King Of Staten Island (Video On Demand)
Starring Pete Davidson, Marisa Tomei, Bill Burr, Bel Powley, Maude Apatow, Steve Buscemi
Directed by Judd Apatow
Rating: *** (3 stars)
I have a confession to make. love the cinema of Judd Apatow. It is nifty, knowledgeable, funny and sad, all at the same time. This time in King Of Staten Island, Apatow’s ‘hero’ is Scott, an unlikely lanky loose-limbed youngster with no ambitions worth talking about. Well, he does want to be a tattoo artiste while his dead father was a legendary fireman on Staten Island, the laconic location where the film serves up its appetizing dish which at first appears to be junk food but eventually proves itself fairly nutritious.
There is a sassy appeal about any story of a drifter finding his bearings. But this one is particularly endearing. Pete Davidson looks nothing like the boy that your daughter can bring home to her mother for dinner.
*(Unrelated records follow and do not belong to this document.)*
(** C5 (as stated) fails: action selection is not one explore-or-exploit
    draw per environment.  With two environments whose arg-max action is
    0, epsilon 1/2 and the draws 9/10, 1/10, [get_action] returns the
    greedy actions [0; 0] while the per-environment reading returns
    [0; 1]. *)
Lemma exploration_not_per_environment :
  ~ (forall (AG : Autograd) (T : Torch) (U : Utils) (E : VecEnv)
            (a : DQN.Agent) (s : list Obs) (eps : Q),
        DQN.static_policy a = false -> noisy_nets (DQN.config a) = false ->
        returned (DQN.get_action s eps a) =
        returned (get_action_per_env s eps a)).
Proof.
  intros H.
  specialize (H autograd torch utils vecenv toy_dqn
                toy_obs (1 # 2)%Q eq_refl eq_refl).
  vm_compute in H. discriminate.
Qed.

Lemma replay_append_and_learning_gate_witness :
  DQN.static_policy toy_dqn = false /\
  DQN.update_ (Some toy_obs) (Some [0; 1]) (Some [1; 2]%Q)
    toy_obs [1; 0] (-1) toy_dqn =
  Ok (tt, DQN.set_memory
            (mem_push
               (mem_push (DQN.memory toy_dqn)
                  {| tr_state := [Fin 1; Fin 0]; tr_action := 0;
                     tr_reward := 1; tr_next_state := [Fin 1; Fin 0];
                     tr_terminal := 1 |})
               {| tr_state := [Fin 1; Fin 0]; tr_action := 1;
                  tr_reward := 2; tr_next_state := [Fin 1; Fin 0];
                  tr_terminal := 0 |})
            toy_dqn).
Proof.
  split; [reflexivity |].
  destruct (replay_append_and_learning_gate toy_dqn toy_obs [0; 1]
              [1; 2]%Q toy_obs [1; 0] (-1)
              eq_refl eq_refl eq_refl eq_refl eq_refl)
    as (ts & (Hlen & Hts & _) & Hearly & _).
  destruct (Hearly eq_refl) as [Hrun _].
  destruct ts as [| t0 [| t1 [| t2 ts]]]; try discriminate Hlen.
  pose proof (Hts 0%nat) as H0. pose proof (Hts 1%nat) as H1.
  injection H0 as ->. injection H1 as ->. exact Hrun.
Defined.

Lemma after_ok (cs : list call) (a : DQN.Agent) :
  is_ok (run_calls cs a) = true -> run_calls cs a = Ok (tt, after cs a).
Proof.
  unfold after. destruct (run_calls cs a) as [[[] a'] | e];
    [reflexivity | discriminate].
Qed.

Lemma target_sync_cadence_witness :
  (DQN.static_policy toy_dqn = false /\ DQN.update_count toy_dqn = 0 /\
   run_calls five_rounds toy_dqn = Ok (tt, toy_a1) /\
   run_calls two_rounds toy_a1 = Ok (tt, toy_a2)) /\
  DQN.target_model toy_a1 = DQN.model toy_a1 /\
  DQN.target_model toy_a2 = DQN.model toy_a1 /\
  DQN.target_model toy_a2 <> DQN.model toy_a2.
Proof.
  assert (H1 : run_calls five_rounds toy_dqn = Ok (tt, toy_a1))
    by (apply after_ok; vm_compute; reflexivity).
  assert (H2 : run_calls two_rounds toy_a1 = Ok (tt, toy_a2))
    by (apply after_ok; vm_compute; reflexivity).
  split.
  { split; [reflexivity |]. split; [reflexivity |].
    split; [exact H1 | exact H2]. }
  destruct (target_sync_cadence toy_dqn toy_a1 toy_a2 five_rounds two_rounds
              eq_refl eq_refl eq_refl H1 H2) as (_ & _ & _ & H5).
  destruct (H5 eq_refl eq_refl) as (Hs & Hmid & _).
  split; [exact Hs |].
  destruct Hmid as (Hf & Hd); [vm_compute; split; discriminate |].
  split; [exact Hf |]. intros Heq. apply (proj1 Hd) in Heq.
  vm_compute in Heq. discriminate.
Defined.

Lemma idle_after_ok (cs : list call)
    (a : DQN.Agent (T := idle_torch) (U := idle_utils)) :
  is_ok (run_calls cs a) = true -> run_calls cs a = Ok (tt, idle_after cs a).
Proof.
  unfold idle_after. destruct (run_calls cs a) as [[[] a'] | e];
    [reflexivity | discriminate].
Qed.

(** C3 (as stated) fails: target and online need not diverge during
    updates 6 to 9.  With an optimizer whose step leaves the parameters
    where they are, sync frequency 5 and learning active from the first
    call, five rounds of [step] and [update] followed by two more leave
    the target network equal to the online network. *)
Lemma target_need_not_diverge :
  DQN.static_policy idle_dqn = false /\
  DQN.update_count idle_dqn = 0 /\
  target_net_update_freq (DQN.config idle_dqn) = 5 /\
  learning_updates (learn_start (DQN.config idle_dqn)) five_rounds = 5 /\
  learning_updates (learn_start (DQN.config idle_dqn)) two_rounds = 2 /\
  run_calls five_rounds idle_dqn = Ok (tt, idle_a1) /\
  run_calls two_rounds idle_a1 = Ok (tt, idle_a2) /\
  DQN.target_model idle_a2 = DQN.model idle_a2.
Proof.
  split; [reflexivity |]. split; [reflexivity |]. split; [reflexivity |].
  split; [reflexivity |]. split; [reflexivity |].
  split; [apply idle_after_ok; vm_compute; reflexivity |].
  split; [apply idle_after_ok; vm_compute; reflexivity |].
  vm_compute. reflexivity.
Qed.

End DQN_examples.

(** ** Lists of results *)

Section Lists.
(* ===== verification/Prelude.v ===== *)
(** * go-bootkit: a verification development

    go-bootkit is a Go toolkit for services: a runner that starts components,
    waits for their readiness, serves their health and stops them (core), and
    components for PostgreSQL (databasekit), Redis (cachekit), background tasks
    (workerkit) and HTTP (serverkit), with an example service (examples/orders).
    This library models that code and proves what makes it correct. Definitions
    keep the names of the source where they can; each is executable, and witnesses
    evaluate it on concrete inputs.

    ** The program

    A component embeds [core.Lifecycle]: its [Connect] closure acquires the
    resource and returns a stop closure; [Start] connects, signals readiness and
    blocks; [Stop] runs the closure. [ApplicationRunner] starts all services in an
    errgroup, watches their readiness against a deadline, and on the first error
    or cancellation stops them in reverse order within a time budget. A component
    may provide health checks, which the runner registers with the health
    [Aggregator]; the aggregator evaluates them concurrently, collapses and caches
    results. [TxManager] runs functions in transactions of any [TxProvider], whose
    implementation is [PostgresDB] over pgx. [Cache] is implemented by
    [RedisCache] and by [MemoryCache]. The order service runs on the last two.

    ** Files, in dependency order

    - Prelude: 64-bit arithmetic, labelled transition systems (reachability,
      invariants by rule induction, measures), list and option lemmas, the hint
      database and the tactics of the library.
    - Errors: Go errors as values, wrapping, [errors.Is], [errors.Join].
    - Runtime: the effect monad [M]: virtual time, contexts with deadlines and
      cancellation, [select], timers, panics, deferred calls, blocking.
    - Lifecycle (core/lifecycle.go): concurrent [Start], [Stop] and [WaitReady] as
      a transition system over the struct, its mutex and the ready channel, one
      program counter per goroutine.
    - Retry (core/retry/retry.go): [Do] with its backoff, jitter and cancellation.
    - Hooks (core/hooks.go, core/otelkit/hooks.go): the observability seam.
    - Health (core/healthkit/health.go): checks, registration, evaluation with
      cache and timeouts, the HTTP handler, in virtual time.
    - Runner (core/runner.go, core/component.go): options, health wiring, the
      start supervisor as a transition system, shutdown in virtual time, and [Run] as
      a relation that also covers a [Start] that panics or never returns.
    - Connect: the dialling step that PostgresDB and RedisCache share, over an
      interface to the driver.
    - TxManager (databasekit/txmanager.go): [WithTx], [QuerierFromContext], the
      readiness gate; the contract [TxLaws] of a provider; programs of statements
      and nested blocks, and their atomic meaning. Contract and meaning have a
      parameter [lossy]: whether a commit that reports an error may have taken
      effect and a savepoint whose rollback reports an error may stay.
    - Database (databasekit/adapter.go, database.go): the pgx adapters and
      [PostgresDB], which keep [TxLaws] with lossy failures if pgx keeps [PgxLaws],
      its documented behaviour.
    - Cache (cachekit): the interfaces, [RedisCache], [MemoryCache]; the contract
      [CacheLaws] of a cache, which both keep.
    - Worker (workerkit): enqueue options, the asynq client and server components,
      the in-memory client.
    - Strconv, Utf8, Json, Rfc3339, JsonStruct: what the code uses of strconv,
      unicode/utf8, encoding/json and the JSON of package time, on bytes: the
      scanner and the printer of JSON values, the contents of string literals,
      numbers and times, structs read and written by the names of their fields;
      and cachekit's [JSONCodec] over them. [ToJson], [FromJson] and [JsonLaws] are
      what a type promises.
    - Server (serverkit/server.go): the HTTP server component, the router and JSON
      error responses.
    - Orders (examples/orders: order.go, repository.go, service.go, config.go,
      worker.go): proved against [TxLaws], [QueryLaws] and [CacheLaws].
    - Handlers (examples/orders/handler.go): from the bytes of a request to the
      bytes of the response.
    - Trace (core/trace_handler.go): the slog handler that adds trace identifiers.
    - Flight (core/healthkit/health.go): concurrent evaluations with singleflight,
      as a transition system, and what the labels of a run say of its results.
    - Stack: the order service on [PostgresDB] and [RedisCache] with the JSON codec.
    - System: the runner's supervisor, the [Lifecycle] of each of its services and
      the shutdown loop, composed into one transition system.
    - App (examples/orders/main.go, tracing.go): the function run: configuration,
      tracing, the wiring of all components, [Run], and the deferred flush.

    ** How the code is modelled

    Sequential code is a function of the monad [M S] over the state [S] it touches;
    a closure that assigns a captured variable runs on the state with that variable
    ([with_local], [local_provider]). Time is a clock in nanoseconds that calls
    move; a context is the instant and the error of its end; a channel that is only
    closed is the instant of its closing. Outcomes are return, panic and blocking
    for ever, and theorems that something returns say so. Integers are [Z] with the
    wrap-around of int64 written out where the code can overflow. Code that is
    concurrent by nature (Lifecycle, the start supervisor, Flight, System) is a partial
    step function on labels, a label naming the goroutine that moves and what its
    environment answers; theorems quantify over all interleavings. The atomic
    steps are those between which another goroutine can observe a difference: a
    critical section that calls nothing is one step, the calls out of it are not.

    Code outside the repository is a parameter: pgx, go-redis, asynq, net/http,
    chi, slog, singleflight, crypto/rand, the OpenTelemetry meter and SDK and CIDR
    parsing; so are the local time zone and the texts of encoding/json's errors. What the code relies on is stated as the laws of
    a class ([PgxLaws], [PoolLaws], [RedisLaws], [AsynqLaws], [SingleflightLaws])
    and every law has an instance, so that no theorem is vacuous.

    ** What the theorems show

    - Lifecycle: a stop closure runs at most once, and exactly once when the
      goroutines are done; ready implies that the closure is registered, and a
      [Start] that [Stop] has overtaken never signals; every schedule ends.
    - Retry: how often and when the function is called and what [Do] returns,
      the length of every single sleep and its bounds on int64, cancellation.
    - Health and Flight: an evaluation reports exactly the failing checks, is
      cached for the TTL, ends within the timeouts; under concurrency, one
      evaluation per kind, true and fresh results for every caller, no caller
      waits for ever.
    - Runner: when the services have started or failed, all of them are stopped
      exactly once in reverse order whatever fails, within the budget; what [Run]
      returns of the start error and the stop errors; the result of the supervisor;
      wiring of hooks and checks.
    - TxManager and Database: nested transactions refine all-or-nothing blocks,
      also when operations of the database fail and when the function panics; what
      may remain of a block when its commit or the rollback of its savepoint
      fails; the same of PostgresDB over pgx; no pool leaks.
    - Cache: both caches are maps that may lose entries, MemoryCache is exactly a
      map; no client leaks.
    - System: in every interleaving of the whole, what a service acquired has been
      released exactly once when [Run] is over, a service is stopped only after all
      that were registered after it, and every run ends.
    - Worker and Server: options, readiness gate, bounded stop; router; error
      responses are read back.
    - Orders and Stack: an order is placed entirely or not at all, reads are
      current while no invalidation and no commit fails, products survive the JSON
      codec of the cache, totals and their overflow, a race that leaves a stale
      entry; and that this holds on PostgreSQL and Redis.
    - Handlers: what the endpoints answer to every body and which effect they have;
      requests are decoded as they were sent and unknown members refused,
      responses are read back.
    - App: what main.go wires in every environment, the routes of the service
      included, and that it releases all of it, the HTTP server first, the database
      last and then the tracer, and which exit status it ends with.

    ** Bounds and fuel

    Only the parser of JSON values has fuel: two calls per byte, which is enough
    ([value_fuel], [parse_total]), because every value uses up a byte; nesting is
    limited to 10000 as in encoding/json. [month_of] tries the twelve months. All
    else is structural: [Do] recurs on the attempts left, the shutdown loop on the
    index, the scanners on the text. Transition systems have measures that bound the
    length of every run.

    ** Not modelled

    The attributes of log lines, and their texts except where a theorem speaks of
    them; headers of HTTP requests, those of responses other than Content-Type, and
    errors of writing a response; row locks (the relation of the SQL statements is
    sequential, so FOR UPDATE changes nothing in it);
    the routing of chi and the muxes of net/http and asynq, of which the models
    keep what is registered; offsets of time zones that are not whole minutes; TTL
    expiry inside caches other than as loss of entries. Planned: multi-row queries
    end to end, the components' [Connect] closures inside the composed system. *)

From stdpp Require Import base list list_numbers numbers strings pretty gmap.
From Stdlib Require Import ZArith Lia.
He is scruffy, impolite, upstartish and, well,to cut a schlock story short, good for nothing.
Scott’s journey would have been a corny cliché if the screenplay didn’t look beyond the obvious signposts to peek into the inner world of a father-less bloke who doesn’t know what to do with his life until his mom brings home a boyfriend.The dramatic tension between Scott and his mom’s lover Ray(Bill Burr) is at once devastatingly funny and revealing.
It’s a love triangle with a difference, rippling with a risible rotundity. Muscled with mirth and armed with and anger, the film keeps you hissing happily to the end.
The scenes of stress between the son and Mom’s BF are impeccably written to spotlight the two overgrown boys’ determination to prove the other a villain.While both the male actors Davidson and Burr are delightfully pugilistic, it is ‘Mom’ Marisa Tomei who steals the show . Tomei, a terrific actress in the best of times, brings a kind of wisful wackiness to her single mother’s role. No selfpity here, but loads of assertive parenting.
You will love Tomei when at one point she throws both beta and boyfriend out of her home and shares drinks and laughter with a female friend instead. You will love the air of jaunty joy that this wonderfully constructed coming-of-age drama constructs and its wicked sense of humour in a sequence like the one where Scott goes to his soon-to-be stepdad’s ex-wife to dig up dirt on him.
She gives him dirt all right. But the ex-wife also tells Scott why a certain part of her ex-husband’s body makes her forgive all his trespasses.
Life’s like that. Sometimes it gets hard.